After the War, John and Sarah moved to the Red River area of Tennessee. Their home there burned, along with it, John’s papers proving his service. They relocated to Christian County, TN, raising their children. John shows up in census records and on tax lists after 1800 in Christian County. In 1823, John left on a trip to NC and GA to see if he could find documents proving his service to get a pension. While on this trip, John had a heart attack and died.

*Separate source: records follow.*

(* ===== verification/_CoqProject ===== *)
-Q . S2P
Prelude.v
Dlist.v
Buddy.v
Pmm.v
Slab.v
KState.v
Sched.v
Timer.v
Resume.v
Wait.v
Sem.v
Sleep.v
RbTree.v
RbHeap.v
Vma.v
PageTable.v
Mm.v
Shmem.v
Uaccess.v
Pgfault.v
Procs.v
Event.v
Mbox.v
Bitmap.v
Pipe.v
Iobuf.v
File.v
FileSafe.v
FileTabs.v
FilePool.v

A few years later, Sarah and her children worked to get John’s pension. Despite numerous affidavits from people that had been at the wedding and served with John in NC, the pension application was rejected. The full scans of the documentation of this process (which appears to have lasted several years) shows that the pension board found the story of John and Sarah’s wedding to be incredulous and questioned the length of time he served after the wedding. They found her version of the timeline to be implausible and gave no consideration to the fact that she was 84 years old at the time of her testimony and the events had occurred 66 years prior.

So my quest now is to not only join the DAR through Captain John Knight and prove him as a new Patriot, but also to give some posthumous vindication for my great-great-great-great grandmother. I’m in the process now of gathering all the required documentation. I have documents for all generations connecting me to John and Sarah, as well as proof that should be acceptable showing John’s service. To make my case stronger, I’m trying to find documents or records of either their marriage through the church or land records. My search for these will be outlined in another post soon.

I’m sure as I climb through my family tree, I’m likely to find others that served and the proper documentation to officially link past and present.